(** The sub-conversation of [Examples.loaded_local]. *)
Definition local_record : AppConversation.t :=
  {| AppConversation.id := JS.Str "c0ffee";
     AppConversation.conversation_url :=
       JS.Str "http://localhost:8000/localhost";
     AppConversation.session_api_key := JS.Null;
     AppConversation.sandbox_id := JS.Null |}.

End MoreExamples.

(* ================================================================= *)
(** ** Facts about strings and [replace] *)

Module StringFacts.

Import Spec.

Lemma append_assoc (a b c : string) : (a ++ b) ++ c = a ++ b ++ c.
Proof. induction a as [|x a IH]; simpl; [reflexivity | now rewrite IH]. Qed.

Lemma length_append (a b : string) :
  String.length (a ++ b) = String.length a + String.length b.
Proof. induction a as [|x a IH]; simpl; [reflexivity | now rewrite IH]. Qed.

(** Two splittings of one string at the same position agree. *)
Lemma append_split_eq (a a' b b' : string) :
  a ++ b = a' ++ b' -> String.length a = String.length a' ->
  a = a' /\ b = b'.
Proof.
  revert a'; induction a as [|x a IH]; intros [|y a'] E L;
    simpl in *; try discriminate.
  - now split.
  - injection E as -> E. injection L as L.
    destruct (IH _ E L) as [-> ->]. now split.
Qed.

Lemma prefix_starts_with (p s : string) :
  prefix p s = true <-> starts_with p s.
Proof.
  unfold starts_with. revert s; induction p as [|c p IH]; intros s.
  - destruct s; simpl; split; intros _; try reflexivity;
      eexists; reflexivity.
  - destruct s as [|d s]; simpl.
    + split; [discriminate | intros [r E]; discriminate].
    + destruct (ascii_dec c d) as [->|N].
      * rewrite IH. split; intros [r E]; exists r.
        -- now rewrite E.
        -- now injection E.
      * split; [discriminate | intros [r E]]. injection E as E1 _.
        now elim N.
Qed.

Lemma prefix_append (p rest : string) : prefix p (p ++ rest) = true.
Proof. apply prefix_starts_with. now exists rest. Qed.

Lemma occurs_at_0 (p s : string) : occurs_at p s 0 <-> starts_with p s.
Proof.
  split.
  - intros (pre & post & E & L). destruct pre; [|discriminate].
    now exists post.
  - intros [rest E]. now exists "", rest.
Qed.

Lemma occurs_at_S (p : string) (c : ascii) (s : string) (n : nat) :
  occurs_at p (String c s) (S n) <-> occurs_at p s n.
Proof.
  split.
  - intros (pre & post & E & L). destruct pre as [|d pre]; [discriminate|].
    simpl in E, L. injection E as _ E. injection L as L.
    now exists pre, post.
  - intros (pre & post & E & L). exists (String c pre), post.
    simpl. now rewrite E, L.
Qed.

Lemma occurs_at_empty (p : string) (n : nat) :
  occurs_at p "" n -> n = 0.
Proof.
  intros (pre & post & E & L). destruct pre; [now simpl in L|discriminate].
Qed.

Lemma indexOf_unfold (p s : string) :
  JS.indexOf p s =
  if prefix p s then Some 0
  else match s with
       | EmptyString => None
       | String _ s' => option_map S (JS.indexOf p s')
       end.
Proof. destruct s; reflexivity. Qed.

(** [indexOf] finds an occurrence, and the least one. *)
Lemma indexOf_Some (p s : string) (n : nat) :
  JS.indexOf p s = Some n ->
  occurs_at p s n /\ forall m, m < n -> ~ occurs_at p s m.
Proof.
  revert n; induction s as [|c s IH]; intros n; rewrite indexOf_unfold.
  - destruct (prefix p "") eqn:P; [|discriminate].
    intros [= <-]. split; [|intros m Hm; lia].
    apply occurs_at_0, prefix_starts_with, P.
  - destruct (prefix p (String c s)) eqn:P.
    + intros [= <-]. split; [|intros m Hm; lia].
      apply occurs_at_0, prefix_starts_with, P.
    + destruct (JS.indexOf p s) as [k|] eqn:I; simpl; [|discriminate].
      intros [= <-]. destruct (IH k eq_refl) as [O M]. split.
      * now apply occurs_at_S.
      * intros [|m] Hm Hocc.
        -- apply occurs_at_0, prefix_starts_with in Hocc. congruence.
        -- apply occurs_at_S in Hocc. apply (M m); [lia | exact Hocc].
Qed.

(** [indexOf] answers -1 only when there is no occurrence. *)
Lemma indexOf_None (p s : string) :
  JS.indexOf p s = None -> ~ contains p s.
Proof.
  induction s as [|c s IH]; rewrite indexOf_unfold.
  - destruct (prefix p "") eqn:P; [discriminate|].
    intros _ [n Hocc]. pose proof (occurs_at_empty _ _ Hocc) as ->.
    apply occurs_at_0, prefix_starts_with in Hocc. congruence.
  - destruct (prefix p (String c s)) eqn:P; [discriminate|].
    destruct (JS.indexOf p s) as [k|] eqn:I; simpl; [discriminate|].
    intros _ [[|n] Hocc].
    + apply occurs_at_0, prefix_starts_with in Hocc. congruence.
    + apply occurs_at_S in Hocc. apply IH; [reflexivity | now exists n].
Qed.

Activity. In the data above, find each line that uses the string "Lemma". Copy it.

Expected output.
Lemma append_assoc (a b c : string) : (a ++ b) ++ c = a ++ b ++ c.
Lemma length_append (a b : string) :
Lemma append_split_eq (a a' b b' : string) :
Lemma prefix_starts_with (p s : string) :
Lemma prefix_append (p rest : string) : prefix p (p ++ rest) = true.
Lemma occurs_at_0 (p s : string) : occurs_at p s 0 <-> starts_with p s.
Lemma occurs_at_S (p : string) (c : ascii) (s : string) (n : nat) :
Lemma occurs_at_empty (p : string) (n : nat) :
Lemma indexOf_unfold (p s : string) :
Lemma indexOf_Some (p s : string) (n : nat) :
Lemma indexOf_None (p s : string) :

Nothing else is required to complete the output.